Subsection (5) provides that a request that would fall to be refused under subsection (1) may still be granted where, on balance (a) the public interest that the request should be granted outweighs the right to privacy of the individual to whom the information relates, or (b) the grant of the information would be to the benefit of the person to whom the information relates. I am satisfied that subsection 5(b) does not apply in the circumstances of this case.
On the matter of whether the public interest in granting access to the information at issue would, on balance, outweigh the privacy rights of the individuals concerned, I have had regard to the comments of the Supreme Court in The Governors and Guardians of the Hospital for the Relief of Poor Lying-In Women v The Information Commissioner [2011] 1 I.R. 729, [2011] IESC 26) (“the Rotunda case”). It is noted that a public interest (“a true public interest recognised by means of a well known and established policy, adopted by the Oireachtas, or by law”) should be distinguished from a private interest.
On the matter of the type of public interest factors that might be considered in support of the release of the information at issue in this case, I have had regard to the findings of the Supreme Court in The Minister for Communications, Energy and Natural Resources v The Information Commissioner & Ors. In her judgment, Baker J. indicated that the public interest in favour of disclosure cannot be the same public interest as that broadly stated in the Act. She said the public interest in disclosure must be something more than the general public interest in disclosure and the reason must be found from the scrutiny of the contents of the record. She said there must be a sufficiently specific, cogent and fact-based reason to tip the balance in favour of disclosure.
While the comments of the Supreme Court in both judgments cited above were made in relation to provisions of the FOI Act other than section 37, I consider them to be relevant to the consideration of public interest tests generally.
Both the language of section 37 and the Long Title to the FOI Act recognise a very strong public interest in protecting the right to privacy (which has a Constitutional dimension, as one of the un-enumerated personal rights under the Constitution). Unlike other public interest tests provided for in the FOI Act, there is also a discretionary element to section 37(5)(a), which is a further indication of the very strong public interest in the right to privacy. Privacy rights will therefore be set aside only where the public interest served by granting the request (and breaching those rights) is sufficiently strong to outweigh the public interest in protecting privacy. It is also relevant to note that the release of records under FOI is, in effect, regarded as release to the world at large, given that the Act places no constraints on the uses to which the information contained in those records may be put.
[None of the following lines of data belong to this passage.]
Lemma audit_catches_up rounds allow block standby active (s s' : St W L) :
  audit MatchString range rounds allow block standby active s = (Ret true, s') →
  ∃ tr, trace s' = trace s ++ tr ∧ caught_up allow block standby active tr.
Proof.
  unfold audit. intros (listed & s1 & Hl & HA)%bind_inv.
  assert (H1 : trace s1 = trace s ++ [Ev (ClientTopics active) (inl listed)]).
  { revert Hl. unfold request. destruct (perform _ (ClientTopics active) (world s)) as [[l|e] w]; [|done]. by intros [= <- <-]. }
  apply bind_inv in HA as (ma & s2 & Ha & HB). unfold getMessagesCountWrapped in Ha. apply bind_inv in Ha as ([ma' ea] & s2' & Ha & [= -> ->]).
  apply count_topics_spec in Ha as (tra & Ea & A1 & _ & A3 & A4). apply audit_snapshots in HB as (trb & Eb & HB).
  eexists. rewrite Eb, Ea, H1, <- !app_assoc. split; [done|]. exists listed, tra, trb. split; [done|]. split.
  - intros HN topic p Hr. destruct (A3 _ _ _ Hr) as (_ & Hp & [a Hk]). apply Forall_cons in HN as [_ HN]. apply Forall_app in HN as [Na Nb].
    destruct (A1 _ _ Hk) as [Hx|(t & q & E & Hq & Hca)]; [by rewrite lookup_empty in Hx|].
    apply partition_key_inj in E as [<- <-]; [|exact (numbered_partition _ _ _ _ Na Hp)|exact (numbered_partition _ _ _ _ Na Hq)].
    destruct (HB _ _ Hk) as (t & q & b & E & Hq' & Hcb & Hle). apply partition_key_inj in E as [<- <-]; [|exact (numbered_partition _ _ _ _ Na Hp)|exact (numbered_partition _ _ _ _ Nb Hq')].
    by exists a, b.
  - destruct ea; [by left|right]. intros topic Ht Hm. apply A4. by apply list_elem_of_filter.
Qed.

(** It keeps the in-memory state. *)
Lemma same_local_count_topics client topics m : same_local (count_topics (W := W) (L := L) client topics m).
Proof.
  revert m. induction topics as [|t topics IH]; intros m; cbn [count_topics]; [done|].
  apply same_local_bind; [same_local_auto|]. intros [ps|e]; [|done]. apply same_local_bind; [|intros [c [e|]]; [done|apply IH]].
  clear. revert m. induction ps as [|p ps IH]; intros m; cbn [count_partitions]; same_local_auto; try done; apply IH.
Qed.

Lemma same_local_wait_flush rounds m client : same_local (waitUntilActiveMessagesFlushOut (W := W) (L := L) range rounds m client).
Proof.
  revert m. induction rounds as [|n IH]; intros m; cbn [waitUntilActiveMessagesFlushOut]; [done|].
  apply same_local_bind; [done|]. intros topics. apply same_local_bind; [apply same_local_count_topics|]. intros [c [e|]]; [done|].
  case_decide; [done|]. apply same_local_bind; [same_local_auto|intros _; apply IH].
Qed.

Lemma same_local_CheckFullReplication X509KeyPair operatorName operatorNamespace rounds timeout cr :
  same_local (CheckFullReplication (W := W) (L := L) MatchString range X509KeyPair operatorName operatorNamespace rounds timeout cr).
Proof.
  unfold CheckFullReplication, checkFullReplication, audit, getKafkaClients, getMessagesCountWrapped, getMessagesCount,
    cluster_certificates, GetSslCertificates, FindSecret, NewKmmConfigHandler, enrichKmmHandler, getKmmConfigMapContent,
    getKafkaCredentials, credential.
  same_local_auto; try apply same_local_count_topics; try apply same_local_wait_flush; done.
Qed.

Lemma count_partitions_returns client topic ps m (s : St W L) :
  ∃ r s', count_partitions client topic ps m s = (Ret r, s').
Proof.
  revert m s. induction ps as [|p ps IH]; intros m s; cbn [count_partitions]; [by eexists _, _|].
  unfold mbind, M_bind, try, request. cbn [world trace local].
  destruct (perform _ (GetOffset client topic p true) (world s)) as [[l|e] w1]; [|by eexists _, _].
  cbn [world trace local]. destruct (perform _ (GetOffset client topic p false) w1) as [[er|e] w2]; [apply IH|by eexists _, _].
Qed.
Lemma confined_deletion i kc : DeletionTimestamp (user_meta i) = true → emits (confined r i) (reconcile_deletion r kc i).
Proof.
  intros Hd. unfold reconcile_deletion, deleteKafkaUser, deleteACLs, processError.
  emits_auto; try done; try apply confined_status; [|by apply emits_UpdateWithRetry].
  split_and!; [done|by eapply delete_mechanism_sha|done].
Qed.

Lemma confined_user i kc h changed :
  DeletionTimestamp (user_meta i) = false → emits (confined r i) (reconcile_user r kc i h changed).
Proof.
  intros Hd. unfold reconcile_user, apply_changes, acl_stage, returning, processAuthorizationError.
  emits_auto; try apply confined_status;
    first [by apply confined_generate | by apply confined_watch | by apply confined_acls | by apply emits_UpdateWithRetry | done].
Qed.

(** *** Updates of the resource *)

Lemma writes_back_snoc i tr e :
  writes_back i tr →
  (writes_user e → ∃ tr0 o, tr = tr0 ++ [Ev (Get KKafkaUser (Name (user_meta i)) (Namespace (user_meta i))) (inl o)] ∧ written_back o e) →
  writes_back i (tr ++ [e]).
Proof.
  intros Ht He tr1 e1 tr2 E Hw. destruct tr2 as [|e2 tr2 _] using rev_ind.
  - apply app_inj_tail in E as [-> ->]. by apply He.
  - rewrite app_comm_cons, app_assoc in E. apply app_inj_tail in E as [E ->]. by eapply Ht.
Qed.

Section updates.
Context (i : KafkaUser) (t0 : list event).

Local Abbreviation I := (since t0 (writes_back i)).

Lemma back_silent {A} (m : M (St W strmap) A) : emits (λ e, ¬ writes_user e) m → keeps I m.
Proof.
  intros Hm. eapply keeps_emits; [exact Hm|]. intros t e (tr & -> & Hp) He. exists (tr ++ [e]). split; [by rewrite app_assoc|].
  by apply writes_back_snoc.
Qed.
I find no relevant public interest in granting access to the information that on balance outweighs the public interest in upholding the privacy rights of the individuals whose personal information would be disclosed by releasing the records. In the circumstances, I find that section 37(5)(a) does not apply. I find that AGS was justified in refusing access to the records under section 37(1) of the FOI Act.
Having carried out a review under section 22(2) of the FOI Act, I hereby affirm the decision of AGS to refuse access to further records relating to the applicant’s temporary transfer and appeal of same on the grounds that no further relevant records can be found or do not exist. I also affirm the decision of AGS to redact certain information from record 4 under section 37 of the FOI Act.
Section 24 of the FOI Act sets out detailed provisions for an Appeal to the High Court by a party to a review, or any other person affected by the decision. In summary, such an appeal, normally on a point of law, must be initiated not later than four weeks after notice of the decision was given to the person bringing the appeal.